------ Dataset extract ------
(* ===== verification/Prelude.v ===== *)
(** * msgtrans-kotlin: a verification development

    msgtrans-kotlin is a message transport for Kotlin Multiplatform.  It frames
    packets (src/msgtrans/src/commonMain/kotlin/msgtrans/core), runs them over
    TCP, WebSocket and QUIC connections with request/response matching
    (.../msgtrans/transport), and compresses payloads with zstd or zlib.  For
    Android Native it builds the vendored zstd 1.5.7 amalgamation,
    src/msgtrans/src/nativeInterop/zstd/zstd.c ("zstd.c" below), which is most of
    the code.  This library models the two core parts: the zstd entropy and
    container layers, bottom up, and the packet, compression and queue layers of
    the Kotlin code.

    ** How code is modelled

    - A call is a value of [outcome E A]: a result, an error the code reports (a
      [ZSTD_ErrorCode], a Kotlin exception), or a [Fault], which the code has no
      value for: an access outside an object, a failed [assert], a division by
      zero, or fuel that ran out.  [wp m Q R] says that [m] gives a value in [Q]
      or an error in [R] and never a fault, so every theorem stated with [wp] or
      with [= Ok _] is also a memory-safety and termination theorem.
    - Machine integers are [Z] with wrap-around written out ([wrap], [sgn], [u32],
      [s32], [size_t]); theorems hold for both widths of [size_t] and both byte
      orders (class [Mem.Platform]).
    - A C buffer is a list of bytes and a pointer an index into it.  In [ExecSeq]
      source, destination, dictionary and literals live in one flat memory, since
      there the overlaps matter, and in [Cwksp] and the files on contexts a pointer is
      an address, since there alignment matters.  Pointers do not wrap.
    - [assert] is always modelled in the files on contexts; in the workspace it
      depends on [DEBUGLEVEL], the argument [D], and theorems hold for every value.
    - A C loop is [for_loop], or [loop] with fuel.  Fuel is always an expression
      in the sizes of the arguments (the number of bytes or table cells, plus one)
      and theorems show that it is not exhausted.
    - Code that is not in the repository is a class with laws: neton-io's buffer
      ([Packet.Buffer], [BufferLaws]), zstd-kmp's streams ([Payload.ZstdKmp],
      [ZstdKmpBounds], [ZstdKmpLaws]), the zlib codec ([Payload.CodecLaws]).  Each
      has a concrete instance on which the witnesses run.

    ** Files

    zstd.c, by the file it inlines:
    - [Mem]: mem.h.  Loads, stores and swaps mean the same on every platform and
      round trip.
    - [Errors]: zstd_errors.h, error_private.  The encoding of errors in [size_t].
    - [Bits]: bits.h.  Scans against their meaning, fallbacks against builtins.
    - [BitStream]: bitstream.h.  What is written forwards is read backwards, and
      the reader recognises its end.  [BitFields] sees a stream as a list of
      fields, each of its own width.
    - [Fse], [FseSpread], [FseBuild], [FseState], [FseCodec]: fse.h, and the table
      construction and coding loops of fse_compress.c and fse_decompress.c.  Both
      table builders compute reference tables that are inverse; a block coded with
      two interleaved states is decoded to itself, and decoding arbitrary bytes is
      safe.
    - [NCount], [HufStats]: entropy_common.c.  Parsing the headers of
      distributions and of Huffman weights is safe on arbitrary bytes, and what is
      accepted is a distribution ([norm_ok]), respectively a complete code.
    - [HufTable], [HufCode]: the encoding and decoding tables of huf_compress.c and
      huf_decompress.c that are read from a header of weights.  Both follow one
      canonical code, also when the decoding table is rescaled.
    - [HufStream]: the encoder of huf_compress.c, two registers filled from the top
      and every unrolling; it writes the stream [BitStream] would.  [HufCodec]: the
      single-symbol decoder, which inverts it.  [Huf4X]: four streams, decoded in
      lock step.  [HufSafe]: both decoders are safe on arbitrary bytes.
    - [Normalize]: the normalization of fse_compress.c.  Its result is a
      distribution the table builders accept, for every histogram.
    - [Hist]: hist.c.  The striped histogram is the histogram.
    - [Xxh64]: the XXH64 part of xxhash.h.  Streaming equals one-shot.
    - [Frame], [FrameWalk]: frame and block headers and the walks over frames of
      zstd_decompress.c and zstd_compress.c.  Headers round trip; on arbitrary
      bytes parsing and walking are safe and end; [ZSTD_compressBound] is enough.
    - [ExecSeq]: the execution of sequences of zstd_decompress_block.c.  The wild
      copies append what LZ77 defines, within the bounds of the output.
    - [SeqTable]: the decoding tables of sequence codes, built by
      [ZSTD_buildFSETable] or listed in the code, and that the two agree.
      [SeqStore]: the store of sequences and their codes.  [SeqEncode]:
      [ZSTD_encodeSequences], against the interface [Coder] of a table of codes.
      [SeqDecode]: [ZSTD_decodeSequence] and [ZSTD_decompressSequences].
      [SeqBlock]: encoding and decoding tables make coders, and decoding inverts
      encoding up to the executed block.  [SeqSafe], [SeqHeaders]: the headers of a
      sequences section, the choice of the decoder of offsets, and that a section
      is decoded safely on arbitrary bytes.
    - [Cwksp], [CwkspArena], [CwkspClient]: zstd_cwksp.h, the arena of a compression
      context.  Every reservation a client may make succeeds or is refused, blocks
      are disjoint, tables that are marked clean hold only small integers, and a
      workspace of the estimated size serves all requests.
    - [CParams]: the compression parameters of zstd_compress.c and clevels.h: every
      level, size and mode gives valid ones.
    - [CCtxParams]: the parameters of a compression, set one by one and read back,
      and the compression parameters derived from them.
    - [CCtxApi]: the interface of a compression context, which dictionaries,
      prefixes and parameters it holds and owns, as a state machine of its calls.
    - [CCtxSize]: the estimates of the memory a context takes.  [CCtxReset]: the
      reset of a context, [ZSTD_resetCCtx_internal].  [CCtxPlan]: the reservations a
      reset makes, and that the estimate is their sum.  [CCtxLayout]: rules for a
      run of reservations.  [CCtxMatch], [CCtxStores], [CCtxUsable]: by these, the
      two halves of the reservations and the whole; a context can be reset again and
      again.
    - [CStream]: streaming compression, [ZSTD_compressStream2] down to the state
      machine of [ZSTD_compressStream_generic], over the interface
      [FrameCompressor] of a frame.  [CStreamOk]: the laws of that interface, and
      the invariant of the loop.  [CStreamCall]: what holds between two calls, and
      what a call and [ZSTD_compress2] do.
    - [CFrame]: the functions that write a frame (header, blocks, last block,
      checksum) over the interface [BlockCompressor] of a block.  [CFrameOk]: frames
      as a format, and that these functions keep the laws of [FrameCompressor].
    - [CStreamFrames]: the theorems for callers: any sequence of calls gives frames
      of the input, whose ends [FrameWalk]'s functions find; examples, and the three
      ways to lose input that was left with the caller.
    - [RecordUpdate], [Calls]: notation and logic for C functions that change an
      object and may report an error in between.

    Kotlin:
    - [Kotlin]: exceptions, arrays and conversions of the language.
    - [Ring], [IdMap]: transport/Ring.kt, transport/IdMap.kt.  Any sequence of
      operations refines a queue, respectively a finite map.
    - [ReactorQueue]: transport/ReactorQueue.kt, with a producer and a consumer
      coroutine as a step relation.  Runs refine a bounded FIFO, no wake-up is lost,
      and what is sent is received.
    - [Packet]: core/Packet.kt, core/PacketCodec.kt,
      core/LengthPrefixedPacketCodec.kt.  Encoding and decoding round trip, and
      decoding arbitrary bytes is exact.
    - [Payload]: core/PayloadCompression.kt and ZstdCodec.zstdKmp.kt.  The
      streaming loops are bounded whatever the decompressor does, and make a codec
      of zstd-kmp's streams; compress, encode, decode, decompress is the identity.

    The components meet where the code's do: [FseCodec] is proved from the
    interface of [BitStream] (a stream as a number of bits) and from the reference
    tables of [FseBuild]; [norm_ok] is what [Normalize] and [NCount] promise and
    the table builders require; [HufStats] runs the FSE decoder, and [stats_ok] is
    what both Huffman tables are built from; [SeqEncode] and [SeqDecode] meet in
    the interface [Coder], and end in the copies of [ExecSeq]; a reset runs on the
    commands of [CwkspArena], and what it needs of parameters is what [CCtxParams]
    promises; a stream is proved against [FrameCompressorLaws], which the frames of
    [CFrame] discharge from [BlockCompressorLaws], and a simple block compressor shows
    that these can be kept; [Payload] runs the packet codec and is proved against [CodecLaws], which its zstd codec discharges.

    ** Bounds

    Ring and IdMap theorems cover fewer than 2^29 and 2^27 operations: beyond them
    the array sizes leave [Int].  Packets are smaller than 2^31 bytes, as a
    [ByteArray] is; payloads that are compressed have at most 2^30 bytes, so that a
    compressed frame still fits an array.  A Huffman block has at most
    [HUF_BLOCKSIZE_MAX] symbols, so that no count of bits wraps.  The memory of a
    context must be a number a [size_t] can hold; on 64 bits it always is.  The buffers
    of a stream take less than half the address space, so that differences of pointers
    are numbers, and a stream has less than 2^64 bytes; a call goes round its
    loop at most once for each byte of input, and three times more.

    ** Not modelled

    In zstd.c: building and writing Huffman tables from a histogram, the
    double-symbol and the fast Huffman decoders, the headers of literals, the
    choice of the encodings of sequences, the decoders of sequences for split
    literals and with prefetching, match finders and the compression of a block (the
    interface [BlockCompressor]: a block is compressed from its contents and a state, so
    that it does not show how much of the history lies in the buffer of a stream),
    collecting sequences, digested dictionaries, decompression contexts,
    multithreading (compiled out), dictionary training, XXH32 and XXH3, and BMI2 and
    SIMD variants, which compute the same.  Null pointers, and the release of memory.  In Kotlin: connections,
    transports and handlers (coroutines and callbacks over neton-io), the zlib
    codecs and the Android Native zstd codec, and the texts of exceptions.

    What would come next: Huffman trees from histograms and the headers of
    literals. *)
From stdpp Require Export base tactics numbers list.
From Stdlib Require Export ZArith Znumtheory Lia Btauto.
------
How to complete this task.
Please give an exact copy of the lines above, beginning with the line containing "and the compression parameters" and running through the line containing "reset makes, and", and of no other lines.

Exercise result.
      and the compression parameters derived from them.
    - [CCtxApi]: the interface of a compression context, which dictionaries,
      prefixes and parameters it holds and owns, as a state machine of its calls.
    - [CCtxSize]: the estimates of the memory a context takes.  [CCtxReset]: the
      reset of a context, [ZSTD_resetCCtx_internal].  [CCtxPlan]: the reservations a
      reset makes, and that the estimate is their sum.  [CCtxLayout]: rules for a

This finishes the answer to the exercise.